そう言われてしまえばみさきとしても強いて追求できない。
しかしそれだけに想像は頭の中で加速してしまうし、
それが悪い方向に向かってしまうのは、清水の表情を思い出せば仕方のないことだ。

「もしかしたらお仕事のことでなにかあるのかな、とも思うんですけど、ご主人さま最近奥さまのお部屋にいらっしゃることやお墓参りにいらっしゃることも多くて……もしかしたら奥さまのことを思い出して悲しんでいらっしゃるのかな、とも思ったんですけど、いままでそんなこともなかったし……だから、新しく好きな人ができて、その方のことと奥さまのことで悩んでらっしゃるのかなって……」
「墓……そうか、この近くには墓地があったな」

思い出したようにゴウが言い、みさきはうなずく。

「はい……ご主人さま、今朝も『ちょっと墓参りに行って来るよ、お昼は外で食べてくるからね』っておっしゃってたから、今日こそちゃんと確かめようと思って、急いでお弁当作って、わたしも来てみたんですけど……口実にしてはちょっと無理がありますものね。墓地の近くまで行って引き返してきちゃいました」

悲しげ笑いながら舌を出すみさきは、膝に置いた籐のバッグを見おろす。

「そうか……」

口実の無理さ加減だけではなく、はっきりと確かめてしまうことも怖かったのだろう。
ゴウにもそのことはわかり、少し考え込むように目を閉じて腕を組み、みさきも同じようにうつむく。

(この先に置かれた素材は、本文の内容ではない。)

(* ===== verification/Ds6Inv.v ===== *)
(** * The invariant of the IPv6 data structures

    Every neighbour with a list of routes has a well-formed list, the lists are
    disjoint, and the allocated routes are exactly those on a list.  The
    functions the tables call when a neighbour is dropped keep it, which is what
    [NbrTable] asks of its users. *)
From S2P Require Export Ds6.
From stdpp Require Import list gmap.
Local Open Scope Z_scope.

Implicit Types w : ds6.

Definition on w (t : ds6_table) (i : nat) : bool := nbr_get_bit (nt w) (used_map (nt w)) t (Some i).

(** [rs i] are the routes through neighbour [i]. *)
Record ds6_inv w (rs : nat -> list nat) : Prop := {
  di_nt : exists p ks, nbr_inv (nt w) p ks;
  di_nbr : registered (nt w) DS6_NEIGHBORS /\ registered (nt w) NBR_ROUTES;
  di_len : length (nbr_data w) = NBR_TABLE_MAX_NEIGHBORS /\ length (routes_data w) = NBR_TABLE_MAX_NEIGHBORS;
  di_memb : memb_wf (routememb w) /\ memb_num (routememb w) = UIP_DS6_ROUTE_NB;
  di_dom : forall r, is_Some (route_next w !! r) <-> (r < UIP_DS6_ROUTE_NB)%nat;
  di_used : forall i, (i < NBR_TABLE_MAX_NEIGHBORS)%nat -> on w NBR_ROUTES i = true ->
    route_list (routes_at w i) = true /\ chain (route_next w) (route_list_list (routes_at w i)) (rs i);
  di_unused : forall i, (NBR_TABLE_MAX_NEIGHBORS <= i)%nat \/ on w NBR_ROUTES i = false -> rs i = [];
  di_disj : forall i j r, r ∈ rs i -> r ∈ rs j -> i = j;
  di_alloc : forall r, in_use (routememb w) r <-> exists i, r ∈ rs i;
  di_back : forall i r, r ∈ rs i -> rt_routes (route_at w r) = Some i;
  di_num : num_routes w = Z.of_nat (length (concat (map rs (seq 0 NBR_TABLE_MAX_NEIGHBORS))));
  di_notify : exists ns, chain (notification_next w) (notificationlist w) ns;
  di_defrt : memb_wf (defaultroutermemb w) /\ memb_num (defaultroutermemb w) = UIP_DS6_DEFRT_NB;
  di_defrt_dom : forall d, is_Some (defrt_next w !! d) <-> (d < UIP_DS6_DEFRT_NB)%nat;
  di_defrts : exists ds, chain (defrt_next w) (defaultrouterlist w) ds /\ forall d, in_use (defaultroutermemb w) d <-> d ∈ ds;
  di_rlen : forall r, u8 (rt_length (route_at w r)) }.

(** ** Taking an item out of a table *)
Section remove.
Context {T : Type} `{EqDecision T}.
Implicit Types (s : nbr_tables T) (t : T).

Lemma remove_inv s p ks t k : nbr_inv s p ks -> registered s t -> k ∈ ks ->
  nbr_inv (nbr_table_remove s t (Some k)).1 p ks.
Proof.
  intros Hw Hr [v Hv]%list_elem_of_lookup. rewrite remove_eq.
  by destruct (set_bits_view s p ks v k t (Some false) (Some false) Hw Hr Hv) as [? _].
Qed.
Lemma used_key s p ks t k : nbr_inv s p ks -> (k < NBR_TABLE_MAX_NEIGHBORS)%nat ->
  nbr_get_bit s (used_map s) t (Some k) = true -> k ∈ ks.
Proof.
  intros Hw Hk Hb. destruct (decide (k ∈ ks)) as [|Hn]; [done|]. destruct (nw_free _ _ _ Hw k Hk Hn) as [Hz _].
  cbn in Hb. rewrite Hz in Hb. unfold tst in Hb. by rewrite Z.land_0_l in Hb.
Qed.
Lemma get_bit_remove s t t' k j : registered s t -> registered s t' -> maps_ok s -> (k < NBR_TABLE_MAX_NEIGHBORS)%nat ->
  nbr_get_bit (nbr_table_remove s t (Some k)).1 (used_map (nbr_table_remove s t (Some k)).1) t' (Some j) =
    if decide (t' = t /\ j = k) then false else nbr_get_bit s (used_map s) t' (Some j).
Proof.
  intros Hr Hr' [[Hl Hb] _] Hk.
  assert (registered (nbr_table_remove s t (Some k)).1 t') as Hr2 by (by rewrite remove_eq).
  rewrite !get_bit_spec by done. rewrite remove_eq. cbn [used_map locked_map table_index set_field].
  rewrite (set_bit_rd s (used_map s) t k false j) by (done || lia). destruct (decide (j = k)) as [->|].
  - rewrite Z.clearbit_eqb. destruct (decide (t' = t /\ k = k)) as [[-> _]|Hne]; [by rewrite Z.eqb_refl, andb_false_r|].
    destruct (Z.eqb_spec (table_index s t) (table_index s t')) as [E|]; [|by rewrite andb_true_r].
    exfalso. apply Hne. split; [|done]. destruct Hr as [_ Hr], Hr' as [_ Hr']. rewrite E in Hr. congruence.
  - by rewrite decide_False by tauto.
Qed.
Lemma set_bit_false_idem s s' bm t k : registered s t -> table_index s' = table_index s -> registered s' t ->
  bytes bm -> (k < length bm)%nat ->
  (nbr_set_bit s' (nbr_set_bit s bm t (Some k) false).1 t (Some k) false).1 = (nbr_set_bit s bm t (Some k) false).1.
Proof.
  intros Hr Hi Hr' Hb Hk. destruct (set_bit_bytes s bm t (Some k) false Hb) as [Hb' Hl'].
  rewrite (set_bit_eq s') by (done || lia). rewrite set_bit_rd, decide_True by done.
  rewrite (set_bit_eq s bm) by done. rewrite list_insert_insert_eq, Hi. f_equal.
  apply Z.bits_inj_iff'. intros n Hn. rewrite !Z.clearbit_eqb. by rewrite <- andb_assoc, andb_diag.
Qed.
Lemma remove_idem s t k : registered s t -> maps_ok s -> (k < NBR_TABLE_MAX_NEIGHBORS)%nat ->
  (nbr_table_remove (nbr_table_remove s t (Some k)).1 t (Some k)).1 = (nbr_table_remove s t (Some k)).1.
Proof.
  intros Hr [[Hlu Hbu] [Hll Hbl]] Hk. rewrite (remove_eq (nbr_table_remove s t (Some k)).1), remove_eq.
  cbn [used_map locked_map set_field]. destruct s as [mem nx keys um lm at_ nu ix].
  cbn [used_map locked_map] in *. cbv [set_field used_map locked_map neighbor_addr_mem key_next nbr_table_keys all_tables num_tables table_index]. f_equal; apply set_bit_false_idem; done || lia.
Qed.
End remove.

(** ** Notifications only record *)
Lemma call_callbacks_spec ns : forall fuel e route nexthop n w, chain (notification_next w) n ns -> (length ns < fuel)%nat ->
  (exists ds, chain (defrt_next w) (defaultrouterlist w) ds) ->
  exists l, call_callbacks fuel e route nexthop n w = Some (w <| notified := l |>).
Proof.
  induction ns as [|i ns IH]; intros fuel e route nexthop n w Hc Hf Hd; unfold chain in Hc; cbn in Hc; (destruct fuel as [|fuel]; [lia|]).
  - subst. exists (notified w). by destruct w.
  - destruct Hc as (-> & m & Hm & Hc). cbn [call_callbacks]. destruct Hd as [ds Hd]. rewrite (list_length_spec _ _ _ Hd).
    set (num := if _ || _ then _ else _). assert (exists z, num = Some z) as [z ->] by (unfold num; case_match; by eexists).
    cbn [mbind option_bind list_item_next]. set (w1 := w <| notified ::= _ |>). change (notification_next w1) with (notification_next w).
    rewrite Hm. cbn [mbind option_bind]. destruct (IH fuel e route nexthop m w1) as [l ->]; [done|cbn in Hf; lia|by exists ds|].
    exists l. by destruct w.
Qed.
Lemma call_route_callback_spec e route nexthop w rs : ds6_inv w rs ->
  exists l, call_route_callback e route nexthop w = Some (w <| notified := l |>).
Proof.
  intros Hi. destruct (di_notify _ _ Hi) as [ns Hns]. destruct (di_defrts _ _ Hi) as (ds & Hd & _).
  eapply call_callbacks_spec; [exact Hns| |by eexists]. pose proof (chain_fuel _ _ _ Hns). lia.
Qed.
Lemma notified_inv l w rs : ds6_inv w rs -> ds6_inv (w <| notified := l |>) rs.
Proof. by intros []. Qed.

Lemma ipaddr_from_lladdr_some w ll p ks : nbr_inv (nt w) p ks -> registered (nt w) DS6_NEIGHBORS -> lladdr_ok (default rimeaddr_null ll) ->
  is_Some (uip_ds6_nbr_ipaddr_from_lladdr w ll).
Proof.
  intros Hw Hr Hl. unfold uip_ds6_nbr_ipaddr_from_lladdr, uip_ds6_nbr_ll_lookup.
  rewrite (nbr_table_get_spec _ _ _ p ks) by done. cbn [mbind option_bind]. by eexists.
Qed.
Lemma nexthop_some w r i p ks : nbr_inv (nt w) p ks -> registered (nt w) DS6_NEIGHBORS ->
  rt_routes (route_at w r) = Some i -> (i < NBR_TABLE_MAX_NEIGHBORS)%nat -> is_Some (uip_ds6_route_nexthop w (Some r)).
Proof.
  intros Hw Hr Hb Hi. unfold uip_ds6_route_nexthop. eapply ipaddr_from_lladdr_some; [done|done|].
  cbn. rewrite Hb. cbn. rewrite (wf_lookup _ p ks) by done. by eapply key_lladdr_ok.
Qed.

(** ** Removing a route *)
Definition upd_rs (rs : nat -> list nat) (j : nat) (l : list nat) : nat -> list nat := fun i => if decide (i = j) then l else rs i.

Lemma total_upd (rs : nat -> list nat) j l n ks : NoDup ks -> j ∈ ks -> Z.of_nat (length l) = Z.of_nat (length (rs j)) + n ->
  Z.of_nat (length (concat (map (upd_rs rs j l) ks))) = Z.of_nat (length (concat (map rs ks))) + n.
Proof.
  intros Hd Hj Hn. induction ks as [|k ks IH]; [set_solver|]. apply NoDup_cons in Hd as [Hk Hd]. cbn [map concat].
  rewrite !length_app. unfold upd_rs at 1. case_decide as E.
  - subst. assert (map (upd_rs rs j l) ks = map rs ks) as ->; [|lia]. apply map_ext_in. intros i Hi%list_elem_of_In.
    unfold upd_rs. rewrite decide_False; [done|]. by intros ->.
  - rewrite !Nat2Z.inj_add, IH; [lia|done|set_solver].
Qed.
Lemma length_without i xs : NoDup xs -> i ∈ xs -> Z.of_nat (length (without i xs)) = Z.of_nat (length xs) - 1.
Proof.
  intros Hd (ys & zs & ->)%list_elem_of_split. apply NoDup_app in Hd as (_ & Hd & [? _]%NoDup_cons).
  rewrite without_split; [rewrite !length_app; cbn; lia| |done]. intros Hy. apply (Hd i Hy). set_solver.
Qed.
Lemma chain_nil nx hd xs : chain nx hd xs -> hd = None <-> xs = [].
Proof. unfold chain. destruct xs; cbn; naive_solver. Qed.

Lemma di_lt w rs i r : ds6_inv w rs -> r ∈ rs i ->
  (i < NBR_TABLE_MAX_NEIGHBORS)%nat /\ on w NBR_ROUTES i = true /\ (r < UIP_DS6_ROUTE_NB)%nat.
Proof.
  intros Hi Hr. destruct (Nat.lt_ge_cases i NBR_TABLE_MAX_NEIGHBORS) as [Hlt|Hge];
    [|rewrite (di_unused _ _ Hi i) in Hr by (by left); set_solver].
  destruct (on w NBR_ROUTES i) eqn:Eo; [|rewrite (di_unused _ _ Hi i) in Hr by (by right); set_solver].
  split; [done|]. split; [done|]. destruct (di_used _ _ Hi i Hlt Eo) as [_ Hc]. apply (di_dom _ _ Hi). by eapply seg_dom.
Qed.
Lemma di_maps w rs : ds6_inv w rs -> maps_ok (nt w).
Proof. intros Hi. destruct (di_nt _ _ Hi) as (p & ks & Hw). by eapply wf_maps_ok. Qed.

(** The lists and the table after route [r] has left the list of neighbour [j]. *)
Lemma without_disj rs j r : (forall i i' x, x ∈ rs i -> x ∈ rs i' -> i = i') ->
  forall i i' x, x ∈ upd_rs rs j (without r (rs j)) i -> x ∈ upd_rs rs j (without r (rs j)) i' -> i = i'.
Proof.
  intros Hdj i i' x. unfold upd_rs. repeat case_decide; subst; rewrite ?elem_of_without; try done.
  - intros [_ ?] ?. by eapply Hdj.
  - intros ? [_ ?]. by eapply Hdj.
  - apply Hdj.
Qed.
Lemma elem_of_unlinked rs j r : (forall i i' x, x ∈ rs i -> x ∈ rs i' -> i = i') -> r ∈ rs j ->
  forall x, (x <> r /\ exists i, x ∈ rs i) <-> exists i, x ∈ upd_rs rs j (without r (rs j)) i.
Proof.
  intros Hdj Hr x. unfold upd_rs. split.
  - intros [Hx [i Hi']]. exists i. case_decide; subst; [by apply elem_of_without|done].
  - intros [i Hx]. case_decide as Eij; [subst; apply elem_of_without in Hx as [? ?]; split; [done|by exists j]|].
    split; [|by exists i]. intros ->. apply Eij. by eapply Hdj.
Qed.
Lemma on_unlinked w w' rs j (xs : list nat) : ds6_inv w rs -> (j < NBR_TABLE_MAX_NEIGHBORS)%nat ->
  nt w' = (match xs with [] => (nbr_table_remove (nt w) NBR_ROUTES (Some j)).1 | _ => nt w end) ->
  (forall i, on w' NBR_ROUTES i = true -> on w NBR_ROUTES i = true) /\
  (forall i, i <> j \/ xs <> [] -> on w' NBR_ROUTES i = on w NBR_ROUTES i) /\
  (on w' NBR_ROUTES j = true -> xs <> []).
Proof.
  intros Hi Hj Hnt. assert (forall i, xs = [] -> on w' NBR_ROUTES i = if decide (NBR_ROUTES = NBR_ROUTES /\ i = j) then false else on w NBR_ROUTES i) as Hon.
  { intros i ->. unfold on. rewrite Hnt. apply get_bit_remove; (apply (di_nbr _ _ Hi) || by eapply di_maps || done). }
  assert (forall i, xs <> [] -> on w' NBR_ROUTES i = on w NBR_ROUTES i) as Hsame by (intros i Hx; unfold on; rewrite Hnt; by destruct xs).
  split; [|split].
  - intros i Ho. destruct (decide (xs = [])) as [E|E]; [rewrite Hon in Ho by done; by case_decide|by rewrite <- Hsame].
  - intros i Hne. destruct (decide (xs = [])) as [E|E]; [|by apply Hsame]. rewrite Hon by done. rewrite decide_False; [done|]. intros [_ ->]. by destruct Hne.
  - intros Ho E. rewrite Hon in Ho by done. by rewrite decide_True in Ho.
Qed.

「わたし……いろいろと自分が情けなくて…… ご主人さまが奥さまのことを思い出して悲しんでらっしゃるなら、わたしはそれを癒してさしあげたくてやってきたのにできてないってことだし、もしご主人さまに新しく好きな方ができたのなら、そのことを喜んで、うまくいくようにお手伝いしないといけないのに…… だのに……それも……どうしてもできない……」

うつむいたまま、様々な想いから自己嫌悪に陥っているみさきのつぶやきがゴウの耳に届く。

「…………弁当の礼をしなくてはな」

かなり長い沈黙のあと、閉じていた目を開き、
組んでいた腕をほどいたゴウは、青と赤の瞳にやさしげなほほえみを乗せてみさきを見た。

「え?」
「少し、おれに任せてみてくれんか。必ずうまくいくと約束はできぬが、たぶん、よい結果が出せると思う」
「…………」
「どうだ、みさき」
「………はい、お願いします」

やさしげなゴウの瞳にほだされて、みさきもやわらかい笑顔を見せてうなずいた。
それを見たゴウは同じ表情のまま立ち上がり、みさきに手を貸して立ち上がらせた。